:: Required work ::
Out of the entries that follow, copy each line containing "Record".
[[ Data listing open ]]
(** [loadConfig()]: the configuration and the error. *)
Definition loadConfig (file : ConfigFile) : Config * option LoadError :=
  match file with
  | NoFile => (defaultConfig, None)
  | Unreadable err => (defaultConfig, Some (ReadFailed err))
  | FileWith data =>
      match Unmarshal data with
      | None => (defaultConfig, Some ParseFailed)
      | Some config => (orDefaults config, None)
      end
  end.

(* ================================================================= *)
(** ** A session at the menus

    What the menus act on: the configuration in memory, the input not yet
    read, the configuration file, and what has been printed.  The input is
    the list of the lines typed at a terminal, as for [startDataCollection]. *)

Inductive Setting : Type :=
| TheAuthorization
| TheInterval
| TheDuration
| TheMaxBlocks
| TheOutputDB
| TheOutputExcel.

(** What [showCurrentConfig] prints of a configuration. *)
Record Shown := mkShown {
  shownAuthorization : string;
  shownInterval : Z;
  shownDuration : Z;
  shownMaxBlocks : Z;
  shownOutputDB : string;
  shownOutputExcel : string
}.

(** What the menus print, a constructor for each message of the source;
    a menu, the help and the statistics of the database are one message. *)
Inductive Msg : Type :=
(* modifyConfig *)
| ConfigMenu
| Ask (what : Setting)
| Updated (what : Setting)
| SaveFailed (err : string)
| Refused (what : Setting)
| InvalidChoice
| PressEnter
(* main *)
| Welcome
| LoadFailed (e : LoadError)
| Loaded
| MainMenu
| Collection (acts : list Action)
| Exporting (config : Config)
| CurrentConfig (shown : Shown)
| DatabaseStats (path : string)
| Help
| Goodbye.

Record Session := mkSession {
  globalConfig : Config;
  stdin : Stdin;
  configFile : ConfigFile;
  saves : nat;            (* calls of os.WriteFile so far *)
  collections : nat;      (* calls of startDataCollection so far *)
  printed : list Msg
}.

(** What is not the program's to decide. *)
Record Os := mkOs {
  (** the k-th [os.WriteFile]: [None] when it succeeds, else its error and
      what it has left of the file *)
  writeFile : nat -> option (string * ConfigFile);
  (** whether [sql.Open] succeeds in the k-th [startDataCollection] *)
  openOk : nat -> bool
}.
(** C1, as amended.  When the credentials file is missing, [ensureAuth] runs
    [authFlow] and goes on with the key it returns; so it does when the file
    vanishes between the test for it and the read ([ENOENT]).  When the file
    is there and its contents do not parse, the [catch] decides by the parse
    error: an error whose code is not [ENOENT] and whose message does not
    hold [AUTH_REFRESH_FAILED] is rethrown, the world has two more debug
    lines and the authentication flow is not started; an error whose message
    holds [AUTH_REFRESH_FAILED] (or whose code is [ENOENT]) makes
    [ensureAuth] run [authFlow] as for a missing file.  Running [authFlow]
    is not the same as not failing: what [authFlow] throws, its refusal in
    an unattended context for one, reaches the caller. *)
Theorem ensureAuth_missing_or_corrupt (props : AuthProps) (w : World) :
  uses_credentials_file props = true ->
  (fs w !! credentialsPath props = None ->
     ensureAuth props w
     = login_then_continue props
         (emit (Log LDebug "Credentials file %s does not exist, starting authentication"
                  [Js.VStr (credentialsPath props)]) w))
  /\
  (forall e,
     fs w !! credentialsPath props = Some (Unreadable e) ->
     Js.code e = Some "ENOENT" ->
     ensureAuth props w
     = login_then_continue props
         (emit (Log LDebug "Trying to read credentials from %s"
                  [Js.VStr (credentialsPath props)]) w))
  /\
  (forall contents e,
     fs w !! credentialsPath props = Some (Readable contents) ->
     TokenSet_parse contents = inl e ->
     Js.code e <> Some "ENOENT" ->
     Js.includes "AUTH_REFRESH_FAILED" (Js.message e) = false ->
     ensureAuth props w = (Throws e, after_read props contents w))
  /\
  (forall contents e,
     fs w !! credentialsPath props = Some (Readable contents) ->
     TokenSet_parse contents = inl e ->
     (Js.instanceof_Error e = true /\
      Js.includes "AUTH_REFRESH_FAILED" (Js.message e) = true) \/
     Js.code e = Some "ENOENT" ->
     ensureAuth props w = login_then_continue props (after_read props contents w))
  /\
  (forall w0,
     (forceAuth props = false -> ci w0 = true ->
        login_then_continue props w0
        = (Throws (Js.Error "Cannot run interactive auth in CI"), w0)) /\
     (forall e w1,
        authFlow props w0 = (Throws e, w1) ->
        login_then_continue props w0 = (Throws e, w1)) /\
     (forall key w1,
        authFlow props w0 = (Returns key, w1) ->
        login_then_continue props w0
        = (Returns (with_apiClient (set_apiKey key props)), w1))).
Proof.
  intros Hu. split; [|split; [|split; [|split]]].
  - intros Hfs. file_logic Hu. run_with ltac:(rewrite ?Hfs). reflexivity.
  - intros e Hfs Hcode.
    rewrite (ensureAuth_read_throws _ _ _ Hu Hfs). unfold on_catch, starts_auth_flow.
    now rewrite Hcode, bool_decide_eq_true_2, orb_true_r.
  - intros contents e Hfs Hp Hcode Hmsg.
    rewrite (ensureAuth_parse_throws _ _ _ _ Hu Hfs Hp). unfold on_catch.
    now rewrite (starts_auth_flow_other _ Hcode Hmsg).
  - intros contents e Hfs Hp Hwhy.
    rewrite (ensureAuth_parse_throws _ _ _ _ Hu Hfs Hp). unfold on_catch, starts_auth_flow.
    destruct Hwhy as [[Hinst Hmsg]|Hcode].
    + now rewrite Hinst, Hmsg.
    + now rewrite Hcode, bool_decide_eq_true_2, orb_true_r.
  - intros w0. split; [|split].
    + intros Hforce Hci. unfold login_then_continue, authFlow, bind, isCi.
      rewrite Hforce. cbn [negb]. now rewrite Hci.
    + intros e w1 Hflow. unfold login_then_continue, bind. now rewrite Hflow.
    + intros key w1 Hflow. unfold login_then_continue, bind, ret. now rewrite Hflow.
Qed.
[[ Data listing closed ]]
:: Solution for this problem ::
Record Shown := mkShown {
Record Session := mkSession {
Record Os := mkOs {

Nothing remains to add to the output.